Painting by François Joseph Heim

The Chamber of Deputies Received at the Palais-Royal by the Duke of Orleans (French: La chambre des deputes appelant le duc d'Orleans) is an 1834 history painting by the French artist François Joseph Heim. It portrays a scene from the July Revolution. On 7 August members of the Chamber of Deputies arrived at the Palais-Royal, the Paris residence of the Duke of Orleans.
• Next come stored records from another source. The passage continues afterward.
(** ** Encoder: the bytes written so far *)

Definition put_u8 (output : list Z) (value : Z) : list Z := output ++ [value].
Definition put_u16 (output : list Z) (value : Z) : list Z := output ++ be_bytes 2 value.
Definition put_u32 (output : list Z) (value : Z) : list Z := output ++ be_bytes 4 value.
Definition put_u64 (output : list Z) (value : Z) : list Z := output ++ be_bytes 8 value.
Definition put_f64 (output : list Z) (bits : Z) : list Z := put_u64 output bits.
Definition put_bool (output : list Z) (value : bool) : list Z :=
  put_u8 output (if value then 1 else 0).
Definition put_bytes (output bytes : list Z) : list Z := output ++ bytes.

Definition put_string (output : list Z) (field : string) (value : rstr) (maximum : Z) (secret : bool)
  : result (list Z) ProtocolError :=
  let? _ := validate_text field value maximum secret in
  if u16_max <? str_len value then Err (InvalidField field)
  else Ok (put_bytes (put_u16 output (str_len value)) (as_bytes value)).

Definition put_optional_string (output : list Z) (field : string) (value : option rstr) (maximum : Z)
  (secret : bool) : result (list Z) ProtocolError :=
  match value with
  | Some value => put_string (put_u8 output 1) field value maximum secret
  | None => Ok (put_u8 output 0)
  end.

Definition put_session_id (output : list Z) (value : rstr) : result (list Z) ProtocolError :=
  put_string output "session_id" value MAX_IDENTIFIER_BYTES false.
Definition put_stream_id (output : list Z) (value : rstr) : result (list Z) ProtocolError :=
  put_string output "stream_id" value MAX_IDENTIFIER_BYTES false.
Definition put_device_id (output : list Z) (value : rstr) : result (list Z) ProtocolError :=
  put_string output "device_id" value MAX_IDENTIFIER_BYTES false.

Definition encode_control (message : ControlMessage) : result (list Z) ProtocolError :=
  let output := [] in
  match message with
  | CHello value =>
      let? output := put_session_id output value.(hello_session_id) in
      let? output := put_string output "session_name" value.(hello_session_name)
                       MAX_SESSION_NAME_BYTES false in
      let? output := put_string output "host_name" value.(hello_host_name)
                       MAX_DISPLAY_NAME_BYTES false in
      Ok (put_bool output value.(hello_approval_required))
  | CJoinRequest value =>
      let? output := put_session_id output value.(join_session_id) in
      let? output := put_device_id output value.(join_device).(device_id) in
      let? output := put_string output "display_name" value.(join_device).(device_display_name)
                       MAX_DISPLAY_NAME_BYTES false in
      let? output := put_optional_string output "invite_code" value.(join_invite_code)
                       MAX_INVITE_CODE_BYTES true in
      let output := put_u16 output value.(join_sync_port) in
      Ok (put_u16 output value.(join_audio_port))
  | CJoinApproval value =>
      let? output := put_session_id output value.(approval_session_id) in
      let? output := put_device_id output value.(approval_listener_id) in
      Ok (put_bool output value.(approval_trusted_for_future))
  | CJoinRejection value =>
      let? output := put_session_id output value.(rejection_session_id) in
      let? output := put_device_id output value.(rejection_listener_id) in
      put_string output "reason" value.(rejection_reason) MAX_REASON_BYTES false
  | CHeartbeat value =>
      let? output := put_session_id output value.(heartbeat_session_id) in
      let? output := put_device_id output value.(heartbeat_listener_id) in
      Ok (put_u64 output value.(heartbeat_sent_at_elapsed_ms))
  | CStreamStart value =>
      let? output := put_session_id output value.(start_session_id) in
      let? output := put_stream_id output value.(start_stream_id) in
      let output := put_u64 output value.(start_host_start_time_ms) in
      let output := put_u32 output value.(start_sample_rate) in
      let output := put_u16 output value.(start_channels) in
      let output := put_u32 output value.(start_samples_per_packet) in
      let? output := put_optional_string output "current_entry_id" value.(start_current_entry_id)
                       MAX_IDENTIFIER_BYTES false in
      put_optional_string output "current_display_name" value.(start_current_display_name)
        MAX_DISPLAY_NAME_BYTES false
  | CTrackBoundary value =>
      let? output := put_session_id output value.(boundary_session_id) in
      let? output := put_stream_id output value.(boundary_stream_id) in
      let output := put_u64 output value.(boundary_first_sample_index) in
      let? output := put_string output "entry_id" value.(boundary_entry_id)
                       MAX_IDENTIFIER_BYTES false in
      put_string output "display_name" value.(boundary_display_name) MAX_DISPLAY_NAME_BYTES false
  | CPause value =>
      let? output := put_session_id output value.(pause_session_id) in
      let? output := put_stream_id output value.(pause_stream_id) in
      Ok (put_u64 output value.(pause_host_pause_time_ms))
  | CStop value =>
      let? output := put_session_id output value.(stop_session_id) in
      let? output := put_stream_id output value.(stop_stream_id) in
      Ok (put_u64 output value.(stop_host_stop_time_ms))
  | CDisconnect value =>
      let? output := put_session_id output value.(disconnect_session_id) in
      let? output := put_device_id output value.(disconnect_listener_id) in
      put_string output "reason" value.(disconnect_reason) MAX_REASON_BYTES false
  | CResyncNotice value =>
      let? output := put_session_id output value.(resync_session_id) in
      let? output := put_device_id output value.(resync_listener_id) in
      put_string output "reason" value.(resync_reason) MAX_REASON_BYTES false
  | CSynchronizationReport value =>
      let? output := put_session_id output value.(report_session_id) in
      let? output := put_device_id output value.(report_listener_id) in
      let? output := put_string output "confidence" (wire_name value.(report_confidence))
                       MAX_SYNC_CONFIDENCE_WIRE_NAME_BYTES false in
      let output := put_f64 output value.(report_offset_ms_bits) in
      let output := put_f64 output value.(report_round_trip_ms_bits) in
      Ok (put_f64 output value.(report_drift_ppm_bits))
  end.

Definition encode_sync_request (value : SyncRequest) : result (list Z) ProtocolError :=
  let? output := put_session_id [] value.(request_session_id) in
  let output := put_u64 output value.(request_correlation_id) in
  Ok (put_u64 output value.(request_t1_listener_send_elapsed_ms)).

Definition encode_sync_response (value : SyncResponse) : result (list Z) ProtocolError :=
  if value.(response_t3_host_send_elapsed_ms) <? value.(response_t2_host_receive_elapsed_ms) then
    Err (InvalidField "host_timestamp_order")
  else
    let? output := put_session_id [] value.(response_session_id) in
    let output := put_u64 output value.(response_correlation_id) in
    let output := put_u64 output value.(response_t1_listener_send_elapsed_ms) in
    let output := put_u64 output value.(response_t2_host_receive_elapsed_ms) in
    Ok (put_u64 output value.(response_t3_host_send_elapsed_ms)).

Definition encode_audio {t : target} (value : AudioDatagram) : result (list Z) ProtocolError :=
  let? _ := validate_audio_parameters value in
  let? output := put_session_id [] value.(audio_session_id) in
  let? output := put_stream_id output value.(audio_stream_id) in
  let output := put_u64 output value.(audio_sequence) in
  let output := put_u8 output (codec_code value.(audio_codec)) in
  let output := put_u32 output value.(audio_sample_rate) in
  let output := put_u16 output value.(audio_channels) in
  let output := put_u32 output value.(audio_samples_per_packet) in
  let output := put_u64 output value.(audio_first_sample_index) in
  let output := put_u64 output value.(audio_host_presentation_time_ms) in
  if u16_max <? len value.(audio_payload) then
    Err (PayloadTooLarge (len value.(audio_payload)) u16_max)
  else
    let output := put_u16 output (len value.(audio_payload)) in
    let output := put_u32 output (crc32 value.(audio_payload)) in
    let encoded := put_bytes output value.(audio_payload) in
    let maximum := MAX_AUDIO_DATAGRAM_BYTES - FRAME_HEADER_BYTES in
    if maximum <? len encoded then Err (PayloadTooLarge (len encoded) maximum)
    else Ok encoded.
They came to formally offer him the throne that had been abdicated by his distant cousin Charles X.
He accepted the offer and took the throne as Louis Philippe I beginning the July Monarchy which lasted until 1848.

Amongst the large number of figures featured in the painting are the politicians Casimir Pierre Périer ans Jacques Laffitte and various members of the new royal family. These include the new king's sons Ferdinand Philippe and the Duke of Nemours as well as his wife Maria Amalia and influential sister Adelaide. The painting was commissioned for 10,000 Francs by Louis Philippe I in 1832 for the planned Museum of French History at the Palace of Versailles. The work was displayed at the Salon of 1834 held at the Louvre. It also featured at the Exposition Universelle in 1889. Heim produced another painting depicting the day's events in 1837.

==Bibliography==
- Boime, Albert. Art in an Age of Counterrevolution, 1815-1848. University of Chicago Press, 2004.
- Price, Munro. The Perilous Crown: France Between Revolutions, 1814-1848. Pan Macmillan, 2010.